Sabtu, 12 Maret 2016

Gara-gara Pulpen

Saat duduk di bangku sekolah, biologi adalah pelajaran yang paling tidak saya sukai dari semua pelajaran IPA. Nilai biologi di kelas 1 dan 2 SMA bahkan paling rendah dibanding mata pelajaran IPA lainnya. Tak suka biologi gara-gara banyak istilah yang bikin kepala pusing.

Menginjak kelas 3, guru biologi saya pergi ke Bangkok selama seminggu. Sepulangnya dari Bangkok beliau memperlihatkan sebuah pulpen warna toska dengan gambar kartun bertebaran dan ujung pulpen warna emas, sayang tak ada fotonya karena belum musim kamera. "Waaah.....itu beli di Bangkok Bu?" tanya banyak siswa. Saat itu segala sesuatu berbau luar negeri rasanya keren (hehe.... nasionalisme mana nasionalisme). Beliau menyampaikan bahwa beliau hanya satu membeli pulpen tersebut dan hanya akan beliau berikan kepada peraih nilai Biologi tertinggi sesekolah di Ujian Nasional (EBTANAS).

Pulpen yang diperlihatkan Bu Guru selalu terbayang dalam pikiran saya. Kalau mau pulpen seperti itu dan membeli sendiri berapa banyak uang yang harus saya keluarkan padahal untuk ongkos sekolah saja harus berhemat. Maka tak ada cara lain untuk belajar keras supaya mendapat nilai tertinggi di Ujian Nasional. Demi meraih pulpen saya rela berlama-lama belajar biologi dan akhirnya bisa bersahabat dengan biologi.
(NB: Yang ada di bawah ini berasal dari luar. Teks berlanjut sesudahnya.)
(** * modsim-baseball: the projectile stepper and the camera transition

    A shallow embedding of [src/script.js]: the physics step, the start and
    landing handlers, the camera fly-to animation and the browser's interval
    timers that drive them.

    The script is written once, over a numeric interface [Number].  A
    JavaScript number is an IEEE 754 binary64 float: the instance
    [Binary64] gives the operations their rounding, overflow and NaN as
    the standard library's [SpecFloat] defines them, and the instance on
    the processor's floats runs the same script for comparison.  What
    depends on no arithmetic (timers, path, landing, camera transition) is
    proved for every instance; what the arithmetic decides is proved on
    [Binary64]. *)

From Stdlib Require Import ZArith Lia List Bool.
From Stdlib Require Import Floats.SpecFloat.
From Stdlib Require Floats.PrimFloat Floats.FloatOps.
From stdpp Require Import base option gmap.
Pengumuman nilai akhirnya tiba. Hati dagdigdug antara cemas dan harap. Saya pasrah kalau rejeki pulpen toska itu akan jadi milik saya tapi kalau bukan ya sudahlah. Daan....pulpen toska itu.... akhirnya jadi milik saya, alhamdulillah. Pulpen toska itu saya pamerkan kepada ketiga adik saya. Rasanya banggaaa sekali.

Ketika almarhum Bapak menyarankan saya masuk jurusan biologi saya ikuti karena saya sudah bersahabat dengan biologi diantaranya. Setelah pengumuman hasil seleksi masuk PTN saya bersiap-siap membeli alat-alat tulis untuk kuliah. Saya pergi ke sebuah toko buku. Buku-buku, pulpen, pensil dan berbagai ATK berjejer rapi. Mata saya menjelajah sekeliling toko. Hei.... ada barang yang saya kenal sepertinya. Ya, saya kenal persis. Oh.... pulpen toska itu sangat mirip dengan pulpen hadiah dari bu guru. 

Penuh penasaran, saya menanyakan harga pulpen tersebut. Pulpen tersebut harganya Rp 1.500,-  mungkin seharga tiga ribu rupiah kalau saat ini mengingat kurs dollar US saat itu sekitar Rp 7.000. Apa? perjuangan saya untuk bisa bersahabat dengan biologi dihargai seribu lima ratus saja? Tapi.... bisa saja benar bu guru membeli pulpen itu di Bangkok, tambah ongkos jadi berapa hayo? Daan... yang lebih penting lagi sebenarnya adalah bukan masalah harga. Perjuangan tak selalu harus dihargai dengan barang atau uang. Bukankah gara-gara tantangan dari Ibu Guru tersebut saya jadi bersahabat dengan biologi? Terima kasih guru biologiku.